**** RAW DATA ****

(** * observable_clock: a square-wave clock with an intrusive observer list

    Shallow embedding of [src/observable_clock.hpp].

    - [size_t] values are integers in [Z]; the one place the source can
      leave the range ([clk->time += delta_time]) wraps modulo
      [2 ^ size_bits], the width being a parameter of the development.
    - Pointers to [ObserverNode] are addresses in [N], [0] being [NULL];
      the nodes live in a store [gmap N ObserverNode], so that the intrusive
      [next] links and their aliasing are the ones of the source.
    - Function pointers and [void *] data are opaque addresses as well.
    - The two loops ([while] in [clock_remove_observer], [for] in
      [clock_notify_listeners]) follow [next] links of the store and run on
      fuel; dereferencing an address the store does not hold is a fault.
    - A callback is foreign code: calling it is recorded as an event. *)

From stdpp Require Import base option list gmap.
From Stdlib Require Import ZArith Lia.

Open Scope Z_scope.

(** ** Data model *)

Definition NULL : N := 0%N.

(** [struct ObserverNode]. *)
Record ObserverNode := mkNode {
  callback : N;   (* callback_t, NULL when unset *)
  data     : N;   (* void *, NULL when unset *)
  next     : N    (* ObserverNode * *)
}.

(** [Clock]. *)
Record Clock := mkClock {
  signal    : bool;
  period    : Z;
  time      : Z;
  observers : N   (* head of the observer list *)
}.

Abbreviation heap := (gmap N ObserverNode).

Definition set_next (nd : ObserverNode) (p : N) : ObserverNode :=
  {| callback := callback nd; data := data nd; next := p |}.

Definition set_observers (clk : Clock) (p : N) : Clock :=
  {| signal := signal clk; period := period clk; time := time clk;
     observers := p |}.

(** What a call can end in: a normal return, a dereference of an address
    that holds no node, or a loop that used up its fuel. *)
Inductive outcome (A : Type) : Type :=
  | Done (a : A)
  | Fault
  | Timeout.
Arguments Done {A} a.
Arguments Fault {A}.
Arguments Timeout {A}.

Global Instance outcome_ret : MRet outcome := fun A a => Done a.
Global Instance outcome_bind : MBind outcome := fun A B k m =>
  match m with
  | Done a => k a
  | Fault => Fault
  | Timeout => Timeout
  end.

(** Events of a run. [EvCall obs cb d]: the callback [cb] of the node at
    [obs] was called with [d]. [EvNotify] is a ghost event that marks one
    entry into [clock_notify_listeners], so that notification passes can be
    counted also when no callback runs. *)
Inductive event :=
  | EvNotify
  | EvCall (obs cb d : N).

Global Instance event_eq_dec : EqDecision event.
Proof. solve_decision. Defined.

(** ** Operations *)

(** [clock_init] overwrites all four fields. *)
Definition clock_init (period : Z) : Clock :=
  {| signal := true; period := period; time := 0; observers := NULL |}.

(** [clock_add_observer]. The functions take the clock by value and return
    it, so the guard [!clk] of the source has no counterpart. *)
Definition clock_add_observer (clk : Clock) (h : heap) (observer : N)
  : outcome (Clock * heap) :=
  if (observer =? NULL)%N then Done (clk, h)
  else match h !! observer with
       | None => Fault
       | Some nd =>
           let h' := <[observer := set_next nd (observers clk)]> h in
           Done (set_observers clk observer, h')
       end.

(** [ObserverNode **current]: the pointer cell the removal loop looks at,
    either [&clk->observers] or [&node->next]. *)
Inductive cell :=
  | HeadCell
  | NextCell (a : N).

****

WHAT IS REQUIRED:
Copy every line of the listing above exactly.

EXERCISE SOLUTION:
(** * observable_clock: a square-wave clock with an intrusive observer list

    Shallow embedding of [src/observable_clock.hpp].

    - [size_t] values are integers in [Z]; the one place the source can
      leave the range ([clk->time += delta_time]) wraps modulo
      [2 ^ size_bits], the width being a parameter of the development.
    - Pointers to [ObserverNode] are addresses in [N], [0] being [NULL];
      the nodes live in a store [gmap N ObserverNode], so that the intrusive
      [next] links and their aliasing are the ones of the source.
    - Function pointers and [void *] data are opaque addresses as well.
    - The two loops ([while] in [clock_remove_observer], [for] in
      [clock_notify_listeners]) follow [next] links of the store and run on
      fuel; dereferencing an address the store does not hold is a fault.
    - A callback is foreign code: calling it is recorded as an event. *)

From stdpp Require Import base option list gmap.
From Stdlib Require Import ZArith Lia.

Open Scope Z_scope.

(** ** Data model *)

Definition NULL : N := 0%N.

(** [struct ObserverNode]. *)
Record ObserverNode := mkNode {
  callback : N;   (* callback_t, NULL when unset *)
  data     : N;   (* void *, NULL when unset *)
  next     : N    (* ObserverNode * *)
}.

(** [Clock]. *)
Record Clock := mkClock {
  signal    : bool;
  period    : Z;
  time      : Z;
  observers : N   (* head of the observer list *)
}.

Abbreviation heap := (gmap N ObserverNode).

Definition set_next (nd : ObserverNode) (p : N) : ObserverNode :=
  {| callback := callback nd; data := data nd; next := p |}.

Definition set_observers (clk : Clock) (p : N) : Clock :=
  {| signal := signal clk; period := period clk; time := time clk;
     observers := p |}.

(** What a call can end in: a normal return, a dereference of an address
    that holds no node, or a loop that used up its fuel. *)
Inductive outcome (A : Type) : Type :=
  | Done (a : A)
  | Fault
  | Timeout.
Arguments Done {A} a.
Arguments Fault {A}.
Arguments Timeout {A}.

Global Instance outcome_ret : MRet outcome := fun A a => Done a.
Global Instance outcome_bind : MBind outcome := fun A B k m =>
  match m with
  | Done a => k a
  | Fault => Fault
  | Timeout => Timeout
  end.

(** Events of a run. [EvCall obs cb d]: the callback [cb] of the node at
    [obs] was called with [d]. [EvNotify] is a ghost event that marks one
    entry into [clock_notify_listeners], so that notification passes can be
    counted also when no callback runs. *)
Inductive event :=
  | EvNotify
  | EvCall (obs cb d : N).

Global Instance event_eq_dec : EqDecision event.
Proof. solve_decision. Defined.

(** ** Operations *)

(** [clock_init] overwrites all four fields. *)
Definition clock_init (period : Z) : Clock :=
  {| signal := true; period := period; time := 0; observers := NULL |}.

(** [clock_add_observer]. The functions take the clock by value and return
    it, so the guard [!clk] of the source has no counterpart. *)
Definition clock_add_observer (clk : Clock) (h : heap) (observer : N)
  : outcome (Clock * heap) :=
  if (observer =? NULL)%N then Done (clk, h)
  else match h !! observer with
       | None => Fault
       | Some nd =>
           let h' := <[observer := set_next nd (observers clk)]> h in
           Done (set_observers clk observer, h')
       end.

(** [ObserverNode **current]: the pointer cell the removal loop looks at,
    either [&clk->observers] or [&node->next]. *)
Inductive cell :=
  | HeadCell
  | NextCell (a : N).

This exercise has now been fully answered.